Objectives: Antiarrhythmic administration is an important treatment for out-of-hospital cardiac arrest (OHCA) with a shockable rhythm, but a minimal amount is known about disparities in such antiarrhythmic practices. We sought to investigate the association between community race/ethnicity and prehospital antiarrhythmic administration for OHCA.

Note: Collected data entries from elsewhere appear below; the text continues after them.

(** * Zoom attendance reports: a shallow embedding of
      [generate-attendance-reports.py] and the properties of its
      aggregation and pivot logic.

    The script reads the rows of every [participants*.csv] file of a
    directory into the nested dictionary [emails]
    (identity key -> date -> [name, email, start, mins]) and then writes
    three tables from it.  Python integers are unbounded, hence [Z];
    Python dictionaries keep their insertion order, hence association
    lists with unique keys; an exception is a [Raise] in a small error
    monad.  Strings are byte strings: the model covers ASCII text, on
    which [str.lower], [in], [endswith] and the ordering of [sorted]
    are the functions below. *)

From stdpp Require Import gmap strings list.
From Stdlib Require Import ZArith Lia Ascii Sorting.Sorted.

Local Open Scope string_scope.
Local Open Scope list_scope.
Local Open Scope Z_scope.

(** ** Exceptions *)

Inductive exn : Type :=
| StopIteration
| IndexError
| ValueError
| NameError.

Inductive result (A : Type) : Type :=
| Ok (a : A)
| Raise (e : exn).
Arguments Ok {A} a.
Arguments Raise {A} e.

#[global] Instance result_ret : MRet result := fun A a => Ok a.
#[global] Instance result_bind : MBind result := fun A B f m =>
  match m with
  | Ok a => f a
  | Raise e => Raise e
  end.

Definition is_Ok {A} (m : result A) : bool :=
  match m with Ok _ => true | Raise _ => false end.

(** A [for] loop whose body may raise: the first exception ends it. *)
Fixpoint foldM {S A} (body : S -> A -> result S) (s : S) (l : list A) : result S :=
  match l with
  | [] => Ok s
  | a :: l' => s' ← body s a; foldM body s' l'
  end.

(** ** Strings *)

Module Str.

(** [s.endswith(suffix)] *)
Fixpoint endswith (s suffix : string) : bool :=
  if String.eqb s suffix then true
  else match s with
       | EmptyString => false
       | String _ s' => endswith s' suffix
       end.

(** [sub in s] *)
Fixpoint contains (sub s : string) : bool :=
  if String.prefix sub s then true
  else match s with
       | EmptyString => false
       | String _ s' => contains sub s'
       end.

Definition lower_ascii (c : Ascii.ascii) : Ascii.ascii :=
  let n := Ascii.N_of_ascii c in
  if ((65 <=? n) && (n <=? 90))%N then Ascii.ascii_of_N (n + 32) else c.

(** [s.lower()] *)
Fixpoint lower (s : string) : string :=
  match s with
  | EmptyString => EmptyString
  | String c s' => String (lower_ascii c) (lower s')
  end.

End Str.

(** ** [sorted] *)

Section Sorting.
Context {A : Type} (leb : A -> A -> bool).

Fixpoint insert_sorted (x : A) (l : list A) : list A :=
  match l with
  | [] => [x]
  | y :: l' => if leb x y then x :: l else y :: insert_sorted x l'
  end.

Definition sorted (l : list A) : list A := foldr insert_sorted [] l.
End Sorting.

(** ** Calendar dates ([datetime.date]) *)

Record date : Type := Date { year : Z; month : Z; day : Z }.

#[global] Instance date_eq_dec : EqDecision date.
Proof. solve_decision. Defined.

Record datetime : Type := DateTime { dt_date : date; hour : Z; minute : Z; second : Z }.

Module Cal.

Definition is_leap (y : Z) : bool :=
  (y mod 4 =? 0) && (negb (y mod 100 =? 0) || (y mod 400 =? 0)).

Definition days_before_year (y : Z) : Z :=
  let y := y - 1 in y * 365 + y / 4 - y / 100 + y / 400.

Definition DAYS_IN_MONTH : list Z :=
  [-1; 31; 28; 31; 30; 31; 30; 31; 31; 30; 31; 30; 31].

Definition DAYS_BEFORE_MONTH : list Z :=
  [-1; 0; 31; 59; 90; 120; 151; 181; 212; 243; 273; 304; 334].

Definition days_before_month (y m : Z) : Z :=
  nth (Z.to_nat m) DAYS_BEFORE_MONTH 0 + (if (2 <? m) && is_leap y then 1 else 0).

Definition ymd2ord (y m d : Z) : Z :=
  days_before_year y + days_before_month y m + d.

Definition toordinal (d : date) : Z := ymd2ord (year d) (month d) (day d).

(** [date.fromordinal] *)
Definition ord2ymd (n : Z) : date :=
  let n := n - 1 in
  let n400 := n / 146097 in
  let n := n mod 146097 in
  let y := n400 * 400 + 1 in
  let n100 := n / 36524 in
  let n := n mod 36524 in
  let n4 := n / 1461 in
  let n := n mod 1461 in
  let n1 := n / 365 in
  let n := n mod 365 in
  let y := y + n100 * 100 + n4 * 4 + n1 in
  if (n1 =? 4) || (n100 =? 4) then Date (y - 1) 12 31
  else
    let leapyear := (n1 =? 3) && (negb (n4 =? 24) || (n100 =? 3)) in
    let m := Z.shiftr (n + 50) 5 in
    let preceding :=
      nth (Z.to_nat m) DAYS_BEFORE_MONTH 0 + (if (2 <? m) && leapyear then 1 else 0) in
    if n <? preceding then
      let m := m - 1 in
      let preceding :=
        preceding - (nth (Z.to_nat m) DAYS_IN_MONTH 0
                     + (if (m =? 2) && leapyear then 1 else 0)) in
      Date y m (n - preceding + 1)
    else Date y m (n - preceding + 1).

(** Monday is 1, Sunday is 7. *)
Definition isoweekday (d : date) : Z := (toordinal d + 6) mod 7 + 1.

Definition isoweek1monday (y : Z) : Z :=
  let firstday := ymd2ord y 1 1 in
  let firstweekday := (firstday + 6) mod 7 in
  let week1monday := firstday - firstweekday in
  if 3 <? firstweekday then week1monday + 7 else week1monday.

(** [date.isocalendar()]: (ISO year, ISO week number, ISO weekday). *)
Definition isocalendar (d : date) : Z * Z * Z :=
  let y := year d in
  let week1monday := isoweek1monday y in
  let today := toordinal d in
  let week := (today - week1monday) / 7 in
  let wday := (today - week1monday) mod 7 in
  if week <? 0 then
    let y := y - 1 in
    let week1monday := isoweek1monday y in
    (y, (today - week1monday) / 7 + 1, (today - week1monday) mod 7 + 1)
  else if (52 <=? week) && (isoweek1monday (y + 1) <=? today) then
    (y + 1, 1, wday + 1)
  else (y, week + 1, wday + 1).

Definition iso_year (d : date) : Z := (isocalendar d).1.1.
Definition iso_week (d : date) : Z := (isocalendar d).1.2.

(** Dates compare as (year, month, day). *)
Definition leb (a b : date) : bool :=
  if year a =? year b then
    if month a =? month b then day a <=? day b else month a <? month b
  else year a <? year b.

Definition lt (a b : date) : Prop :=
  year a < year b \/
  (year a = year b /\ (month a < month b \/ (month a = month b /\ day a < day b))).

End Cal.

(** [date_from_isoweek]: the script formats the three numbers and parses
    them back with ['%G %V %u'], for which [strptime] takes the day of the
    year [week * 7 + weekday - (isoweekday of 4 January + 3)] of the ISO
    year and converts it with [fromordinal]. *)
Definition date_from_isoweek (iso_year iso_weeknumber iso_weekday : Z) : date :=
  let correction := Cal.isoweekday (Date iso_year 1 4) + 3 in
  let julian := iso_weeknumber * 7 + iso_weekday - correction in
  Cal.ord2ymd (julian - 1 + Cal.ymd2ord iso_year 1 1).

(** ** Identity classifier *)

Definition knownDemonstratorEmails : list string := [].

Definition StaffEmail (email : string) : bool :=
  Str.contains "@glasgow.ac.uk" email
  || Str.contains "@research.glasgow.ac.uk" email
  || Str.contains "@gla.ac.uk" email
  || Str.contains "@research.gla.ac.uk" email
  || bool_decide (email ∈ knownDemonstratorEmails).

Definition UniversityStudentEmail (email : string) : bool :=
  Str.contains "@student.gla.ac.uk" email.

(** ** Dictionaries

    A [dict] is the list of its items in insertion order.  Assigning to a
    key that is present replaces its value in place; assigning to a new
    key appends the item. *)

Abbreviation dict K V := (list (K * V)).

Section Dict.
Context {K V : Type} `{EqDecision K}.

(** [d[k]], [None] where Python raises [KeyError] *)
Fixpoint dict_get (d : dict K V) (k : K) : option V :=
  match d with
  | [] => None
  | (k', v) :: d' => if decide (k' = k) then Some v else dict_get d' k
  end.

(** [k in d] *)
Definition dict_mem (d : dict K V) (k : K) : bool :=
  match dict_get d k with Some _ => true | None => false end.

(** [d[k] = v] *)
Fixpoint dict_set (d : dict K V) (k : K) (v : V) : dict K V :=
  match d with
  | [] => [(k, v)]
  | (k', v') :: d' =>
      if decide (k' = k) then (k', v) :: d' else (k', v') :: dict_set d' k v
  end.

Definition keys (d : dict K V) : list K := d.*1.
Definition values (d : dict K V) : list V := d.*2.

(** [for k in sorted(d): v = d[k]]: the keys in ascending order, each
    with the value stored under it. *)
Definition items_sorted (leb : K -> K -> bool) (d : dict K V) : dict K V :=
  omap (fun k => pair k <$> dict_get d k) (sorted leb (keys d)).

Methods: We conducted a retrospective study of a national prehospital database, National Emergency Medical Services Information System (NEMSIS), linked to Census data. We included OHCAs with a shockable rhythm from 2018 to 2021. We stratified patients based on majority (>50%) ZIP code race/ethnicity (non-Hispanic White (White), non-Hispanic Black (Black), and Hispanic/Latino). We then created two cohorts: (1) patients with a shockable rhythm at any point to study differences in antiarrhythmic administration rates, and (2) patients with an initial shockable rhythm to analyze differences in time to antiarrhythmic administration. For patients with a shockable rhythm at any point, we used logistic regressions to evaluate the association of community race to antiarrhythmic administration. For patients with an initial shockable rhythm, we compared the time from emergency medical services (EMS) dispatch to the first antiarrhythmic administration.

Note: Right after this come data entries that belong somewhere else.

(** X12. While a manager is locked (counter at 5 or more, less than 60
    seconds since the persisted lockout time [T]),
    [get_lockout_remaining] changes nothing and returns the whole seconds
    of [60 - (now' - T)], cut off at 0: at most 60 when the clock is not
    before [T], never more at a later reading, and, when it is not 0, the
    exact remaining time less its fraction of a second. *)
Theorem lockout_countdown (w : world) (T now now' : pyfloat) :
  5 <= failed_attempts (self w) ->
  lockout_duration (self w) = 60 ->
  Settings.get_setting (tbl w) "journal_lockout_time" "0" = str_of_time T ->
  (seconds now - seconds T < 60)%Q ->
  let remaining (t : pyfloat) :=
    Z.max 0 (int (60 - (seconds t - seconds T))) in
  get_lockout_remaining now now' w = (Ok (remaining now'), w) /\
  ((seconds T <= seconds now')%Q -> 0 <= remaining now' <= 60) /\
  (forall later, (seconds now' <= seconds later)%Q ->
     remaining later <= remaining now') /\
  (0 < remaining now' ->
   (inject_Z (remaining now') <= 60 - (seconds now' - seconds T)
    < inject_Z (remaining now') + 1)%Q).
Proof.
  intros Hfa Hdur HT Hnow remaining.
  assert (Hfloat : float (Settings.get_setting (tbl w)
                            "journal_lockout_time" "0") = Ok T)
    by (rewrite HT; apply float_str).
  assert (Hfloor : forall t,
            remaining t = Z.max 0 (Qfloor (60 - (seconds t - seconds T))))
    by (intros t; apply max_int_floor).
  split_and!.
  - unfold get_lockout_remaining, PasswordManager.bind at 1.
    rewrite (is_locked_within now T w Hfa Hfloat)
      by (rewrite Hdur; exact Hnow).
    cbn [negb]. unfold PasswordManager.bind, get_self, get_setting, lift, ret.
    cbn. rewrite Hfloat, Hdur. reflexivity.
  - intros Hafter. rewrite Hfloor. split; [lia |].
    apply Z.max_lub; [lia |].
    apply Z.le_trans with (Qfloor (inject_Z 60));
      [apply Qfloor_resp_le | rewrite Qfloor_Z; lia].
    change (inject_Z 60) with 60%Q. lra.
  - intros later Hlater. rewrite !Hfloor.
    apply Z.max_le_compat_l, Qfloor_resp_le. lra.
  - rewrite Hfloor. intros Hpos.
    rewrite Z.max_r by lia.
    split; [apply Qfloor_le |].
    eapply Qlt_le_trans; [apply Qlt_floor |].
    rewrite inject_Z_plus. apply Qle_refl.
Qed.


(** ** Password strength and the password forms *)

Section StrengthFacts.

Variable digit_class : Z -> bool.

Import PasswordStrengthCalculator.

(** X13. For a non-empty password [calculate_strength] returns a score
    between 0 and 6; the score and the number of feedback lines add up to
    6 for eight characters or more and to 5 below; the label is Weak up
    to 2, Fair for 3 and 4, Good for 5 and Strong for 6; the score is 6
    exactly for eight characters or more with a lower-case letter, an
    upper-case letter, a digit and a listed special character; and the
    feedback is empty exactly when all four kinds occur in six characters
    or more. The empty password gets score 0 and an empty label. *)
Theorem strength_score_and_label (password : pystr) :
  let r := calculate_strength digit_class password in
  let score := fst (fst (fst r)) in
  let label := snd (fst (fst r)) in
  let feedback := snd r in
  let len := Z.of_nat (length password) in
  let all_kinds :=
    search lower_class password && search upper_class password
    && search digit_class password && search special_class password in
  (password = [] -> r = (0, "", "#666666", [])) /\
  (password <> [] ->
     0 <= score <= 6 /\
     score + Z.of_nat (length feedback) = (if 8 <=? len then 6 else 5) /\
     ((score <= 2 /\ label = "Weak") \/ (3 <= score <= 4 /\ label = "Fair")
      \/ (score = 5 /\ label = "Good") \/ (score = 6 /\ label = "Strong")) /\
     (score = 6 <-> 8 <= len /\ all_kinds = true) /\
     (feedback = [] <-> 6 <= len /\ all_kinds = true)).
Proof.
  cbv zeta. split; [intros ->; reflexivity |].
  intros Hne. unfold calculate_strength, tallies.
  rewrite (proj2 (truthy_nonempty password) Hne). cbn [negb].
  destruct (search lower_class password), (search upper_class password),
    (search digit_class password), (search special_class password);
    (destruct (Z.leb_spec 8 (Z.of_nat (length password)));
     [| destruct (Z.leb_spec 6 (Z.of_nat (length password)))]);
    match goal with
    | |- context [fst (fst (fst ?r))] =>
        let r' := eval vm_compute in r in change r with r'
    end;
    cbn [fst snd length andb];
    (split; [lia |]); (split; [lia |]);
    (split; [first [ left; split; [lia | reflexivity]
                   | right; left; split; [lia | reflexivity]
                   | right; right; left; split; reflexivity
                   | right; right; right; split; reflexivity ] |]);
    (split; split; intros Hx;
     first [ discriminate Hx
           | exfalso; lia
           | destruct Hx as [Hx1 Hx2];
             first [discriminate Hx2 | exfalso; lia | reflexivity]
           | split; first [lia | reflexivity]
           | reflexivity ]).
Qed.

End StrengthFacts.

Section FormFacts.

Variable sha256_hex : bytes -> string.

Lemma validate_set_password_form_true (password confirm : pystr) :
  ProfileWidget.validate_set_password_form password confirm = true <->
  Encryption.truthy password = true /\
  (ProfileWidget.len password <? 6) = false /\
  bool_decide (password = confirm) = true.
Proof.
  unfold ProfileWidget.validate_set_password_form, ProfileWidget.len.
  rewrite !andb_true_iff, Z.leb_le, !Z.ltb_lt, Z.ltb_ge, truthy_nonempty,
    bool_decide_eq_true.
  split.
  - intros (((Hlen & Heq) & _) & _). split_and!; auto.
    intros ->. cbn in Hlen. lia.
  - intros (_ & Hlen & <-). split_and!; auto; lia.
Qed.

Results: Of 763,944 cardiac arrests, 311,499 had a shockable rhythm during the OHCA, and 237,838 had an initial shockable rhythm. For patients with a shockable rhythm at any point, majority White (33.0%) received antiarrhythmics at a higher rate than majority Black (28.9%; aOR 0.9, 95%CI 0.8-0.9) and majority Hispanic/Latino (27.8%; aOR 0.8 95%CI 0.7-0.8). For patients with an initial shockable rhythm, the time to antiarrhythmic for White (median 19.6 min, IQR 15.00-26.28 min) was lower than for Black (median 20.5 min, IQR 16.33-26.35 min,  < 0.01) but higher than Hispanic/Latino (median 18.0 min, IQR 14.33-23.42 min,  < 0.01).

Conclusions: While antiarrhythmic administration rate was lower for minority communities and time to antiarrhythmic was higher for Black OHCAs, time to antiarrhythmic administration was lower for Hispanic/Latino OHCAs.